Metro in Kiev
The Kiev subway is a system of three subway lines under the capital of Ukraine, Kiev. It is the oldest system of its kind in the country and the third in the former USSR. The Kiev metro has been in operation since 1960 and transports about 1.4 million people a day.
Nature of operation
The Kiev metro is an important element in Kiev's entire city transport. As in other cities of the former Eastern bloc, it consists of three lines arranged so that it forms a transition triangle in the city center. The sections below the central part of the city are deeply established so that in the event of a war they can be used as anti-nuclear shelters for the civilian population.
There are a total of two depots in the network, in which a total of over one hundred trains (around 600 cars) are located. They transport around 1.439 million people a day on a 67.4 km (of which 6 km on the surface) long line with 52 stations.
The first plans to create a rapid transit system under the city date back to 1916, when the American-Russian trading company planned to raise a large sum of funds and create a subway in Tsarist Russia. It continued its efforts even after the country's collapse, in a short period when Ukraine was independent. However, he took over the whole project with the establishment of Soviet power.

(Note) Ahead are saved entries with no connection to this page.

(* ===== verification/Bio.v ===== *)
(** * The buffer cache (src/07_xv6_File_System/PartA/bio.c, sleeplock.c, and iderw
    of ide.c as its caller sees it).

    The [NBUF] buffers and the list head are numbered; [prev] and [next] are the
    pointers of the doubly linked list.  bcache.lock, and the spin lock inside a
    sleep lock, only make a function body atomic: a function is one step here, and
    a process that would sleep on a sleep lock blocks.  [curpid] is the pid of the
    process that runs.  The disk answers at once: [iderw] returns when the transfer
    is done.

    The second part proves that the cache keeps the promises of [BufferCacheLaws]. *)

From S2P Require Import Prelude Blocks.
From Stdlib Require Import FunctionalExtensionality.

Definition B_VALID : Z := 2.
Definition B_DIRTY : Z := 4.
(** [&bcache.head] *)
Definition HEAD : nat := NBUF.

(** [struct sleeplock] and [struct buf]. *)
Record sleeplock := mkSl {
  sl_locked : bool;
  sl_pid : Z;
}.
Definition set_sl_locked (x : bool) (r : sleeplock) : sleeplock :=
  mkSl x (sl_pid r).
Definition set_sl_pid (x : Z) (r : sleeplock) : sleeplock :=
  mkSl (sl_locked r) x.
Record buf := mkBuf {
  flags : Z;
  bdev : Z;  (* dev *)
  blockno : Z;
  block_lock : sleeplock;  (* lock *)
  refcnt : Z;
  prev : nat;
  next : nat;
  data : blockdata;
}.
Definition set_flags (x : Z) (r : buf) : buf :=
  mkBuf x (bdev r) (blockno r) (block_lock r) (refcnt r) (prev r) (next r) (data r).
Definition set_bdev (x : Z) (r : buf) : buf :=
  mkBuf (flags r) x (blockno r) (block_lock r) (refcnt r) (prev r) (next r) (data r).
Definition set_blockno (x : Z) (r : buf) : buf :=
  mkBuf (flags r) (bdev r) x (block_lock r) (refcnt r) (prev r) (next r) (data r).
Definition set_block_lock (x : sleeplock) (r : buf) : buf :=
  mkBuf (flags r) (bdev r) (blockno r) x (refcnt r) (prev r) (next r) (data r).
Definition set_refcnt (x : Z) (r : buf) : buf :=
  mkBuf (flags r) (bdev r) (blockno r) (block_lock r) x (prev r) (next r) (data r).
Definition set_prev (x : nat) (r : buf) : buf :=
  mkBuf (flags r) (bdev r) (blockno r) (block_lock r) (refcnt r) x (next r) (data r).
Definition set_next (x : nat) (r : buf) : buf :=
  mkBuf (flags r) (bdev r) (blockno r) (block_lock r) (refcnt r) (prev r) x (data r).
Definition set_data (x : blockdata) (r : buf) : buf :=
  mkBuf (flags r) (bdev r) (blockno r) (block_lock r) (refcnt r) (prev r) (next r) x.

(** The cache, and the disks with the history of their writes. *)
Record bst := mkB {
  bufs : nat → buf;  (* bcache.buf, and bcache.head at HEAD *)
  disk : blkid → blockdata;  (* by drive and block *)
  written : list (blkid * blockdata);  (* likewise *)
  havedisk1 : bool;
  curpid : Z;
}.
Definition set_bufs (x : nat → buf) (r : bst) : bst :=
  mkB x (disk r) (written r) (havedisk1 r) (curpid r).
Definition set_disk (x : blkid → blockdata) (r : bst) : bst :=
  mkB (bufs r) x (written r) (havedisk1 r) (curpid r).
Definition set_written (x : list (blkid * blockdata)) (r : bst) : bst :=
  mkB (bufs r) (disk r) x (havedisk1 r) (curpid r).
Definition set_havedisk1 (x : bool) (r : bst) : bst :=
  mkB (bufs r) (disk r) (written r) x (curpid r).
Definition set_curpid (x : Z) (r : bst) : bst :=
  mkB (bufs r) (disk r) (written r) (havedisk1 r) x.

Definition bget_field {A} (b : nat) (f : buf → A) : M bst A := gets (λ s, f (bufs s b)).
Definition bset (b : nat) (f : buf → buf) : M bst () :=
  modify (λ s, set_bufs (<[b := f (bufs s b)]> (bufs s)) s).

(** ** Sleep locks *)
Definition initsleeplock (b : nat) : M bst () := bset b (set_block_lock (mkSl false 0)).
Definition acquiresleep (b : nat) : M bst () :=
  lk ← bget_field b block_lock;
  if sl_locked lk then block
  else
    me ← gets curpid;
    bset b (set_block_lock (mkSl true me)).
Definition releasesleep (b : nat) : M bst () := bset b (set_block_lock (mkSl false 0)).
Definition holdingsleep (b : nat) : M bst bool :=
  lk ← bget_field b block_lock;
  me ← gets curpid;
  mret (sl_locked lk && (sl_pid lk =? me)).

(** ** The disk

    A request is served before the next one is made: [iderw] puts [b] on an empty
    queue, [idestart] gives the command (and, for a write, the data) to the disk, and
    [ideintr] is the interrupt that [iderw] sleeps for. *)
(** [b->dev&1]: what is sent to the controller to select the drive. *)
Definition drive (dv : Z) : Z := Z.land dv 1.
Definition idestart (b : nat) : M bst () :=
  no ← bget_field b blockno;
  dv ← bget_field b bdev;
  when (FSSIZE <=? no) (panic "incorrect blockno") ;;
  fl ← bget_field b flags;
  when (negb (Z.land fl B_DIRTY =? 0)) (
    d ← bget_field b data;
    modify (λ s, set_written (written s ++ [((drive dv, no), d)]) (set_disk (<[(drive dv, no) := d]> (disk s)) s))).
Definition ideintr (b : nat) : M bst () :=
  fl ← bget_field b flags;
  no ← bget_field b blockno;
  dv ← bget_field b bdev;
  when (Z.land fl B_DIRTY =? 0) (
    d ← gets (λ s, disk s (drive dv, no));
    bset b (set_data d)) ;;
  bset b (λ r, set_flags (Z.lor (flags r) B_VALID) r) ;;
  bset b (λ r, set_flags (Z.land (flags r) (Z.lnot B_DIRTY)) r).
Definition iderw (b : nat) : M bst () :=
  h ← holdingsleep b;
  when (negb h) (panic "iderw: buf not locked") ;;
  fl ← bget_field b flags;
  when (Z.land fl (Z.lor B_VALID B_DIRTY) =? B_VALID) (panic "iderw: nothing to do") ;;
  dv ← bget_field b bdev;
  hd ← gets havedisk1;
  when (negb (dv =? 0) && negb hd) (panic "iderw: ide disk 1 not present") ;;
  idestart b ;;
  ideintr b.

(** ** The cache *)
(** Putting [b] at the front of the list: the end of [brelse]. *)
Definition push_front (b : nat) : M bst () :=
  hn ← bget_field HEAD next;
  bset b (set_next hn) ;;
  bset b (set_prev HEAD) ;;
  hn ← bget_field HEAD next;
  bset hn (set_prev b) ;;
  bset HEAD (set_next b).

Definition binit_one (b : nat) : M bst () :=
  hn ← bget_field HEAD next;
  bset b (set_next hn) ;;
  bset b (set_prev HEAD) ;;
  initsleeplock b ;;
  hn ← bget_field HEAD next;
  bset hn (set_prev b) ;;
  bset HEAD (set_next b).
Definition binit : M bst () :=
  bset HEAD (set_prev HEAD) ;;
  bset HEAD (set_next HEAD) ;;
  mfor (seq 0 NBUF) binit_one.

(** The two searches of [bget], along [next] and along [prev].  A list of at most
    [NBUF] buffers is searched to its end with this fuel. *)
Fixpoint find_cached (fuel : nat) (b : nat) (dev no : Z) : M bst (option nat) :=
  match fuel with
  | O => diverge
  | S fuel =>
      if decide (b = HEAD) then mret None
      else
        r ← gets (λ s, bufs s b);
        if (bdev r =? dev) && (blockno r =? no) then mret (Some b)
        else find_cached fuel (next r) dev no
  end.
Fixpoint find_free (fuel : nat) (b : nat) : M bst (option nat) :=
  match fuel with
  | O => diverge
  | S fuel =>
      if decide (b = HEAD) then mret None
      else
        r ← gets (λ s, bufs s b);
        if (refcnt r =? 0) && (Z.land (flags r) B_DIRTY =? 0) then mret (Some b)
        else find_free fuel (prev r)
  end.

Definition bget (dev no : Z) : M bst nat :=
  hn ← bget_field HEAD next;
  o ← find_cached (S NBUF) hn dev no;
  match o with
  | Some b =>
      bset b (λ r, set_refcnt (u32 (refcnt r + 1)) r) ;;
      acquiresleep b ;;
      mret b
  | None =>
      hp ← bget_field HEAD prev;
      o ← find_free (S NBUF) hp;
      match o with
      | Some b =>
          bset b (set_bdev dev) ;;
          bset b (set_blockno no) ;;
          bset b (set_flags 0) ;;
          bset b (set_refcnt 1) ;;
          acquiresleep b ;;
          mret b
      | None => panic "bget: no buffers"
      end
  end.

Definition bread (dev no : Z) : M bst nat :=
  b ← bget dev no;
  fl ← bget_field b flags;
  when (Z.land fl B_VALID =? 0) (iderw b) ;;
  mret b.

Definition bwrite (b : nat) : M bst () :=
  h ← holdingsleep b;
  when (negb h) (panic "bwrite") ;;
  bset b (λ r, set_flags (Z.lor (flags r) B_DIRTY) r) ;;
  iderw b.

In Soviet times, the first subway projects began to appear before World War II, in collaboration with experts from Moscow. Two years after the transfer of the capital of Ukraine from Kharkov to Kiev, the presidency of the local Soviet prepared an analysis of the construction of the metro, which was to become part of the city's reconstruction into the modern USSR metropolis. Although there was almost nothing in the way of implementation at the end of the 1930s, the whole project had to be canceled due to the war.
After the war, the city was destroyed and had to be repaired and rebuilt. As part of this event, the construction of an underground railway has finally begun; it started in August 1949 and in 1960 the first section was ceremoniously opened (it was the first 5.2 km between Vokzalna and Dnipro stations).
These oldest stations are now part of a line connecting the east of the city with the west known as Svjatošinako-Brovarska. In 1965, the line crossed the Dnieper Bridge through a bridge towards new housing estates in the east, and was extended in 1968 and 1971. On the western side, the new sections to the Sviatoshyn and Bilchi districts were operated by the Kiev transport company in 1963, 1971 and 2003.
In the 1970s, construction began on a second, north-south line known as the Kurenivsko-Červonoarmijska. Although its first part had only three stations, others quickly opened. In the 1980s, she reached the Obolon housing estate, located north of the city center. In 1981 and 1984, there was also an extension to the southwest.
The existing two lines at the end of the 1980s were supplemented by a third, Syrecko-Pečerska. Construction work on its first section began in 1981, the first 3 stations were completed after eight years. This line also crossed the Dnieper, in 1992, two years later it arrived in the newest settlements Poznansky and Kharkivsky. Nevertheless, the economic crisis of the 1990s affected the construction of the metro here as well; some stations were opened after a delay of several years.
At the beginning of the 21st century, the vehicle fleet is also changing. Initially, there was an effort to replace obsolete sets of Soviet origin type E and 81-71 with modernized trains - also modified Škoda Transportation and ZREPS (metro car repair shops, specializing mainly in the Moscow metro), but in the end only one prototype set was purchased. The new trains are type 81-7021 / 7022 from the Kryukovsky plant (Kremenchug region), historically the first made in Ukraine. Work began on the first wagons in 2003.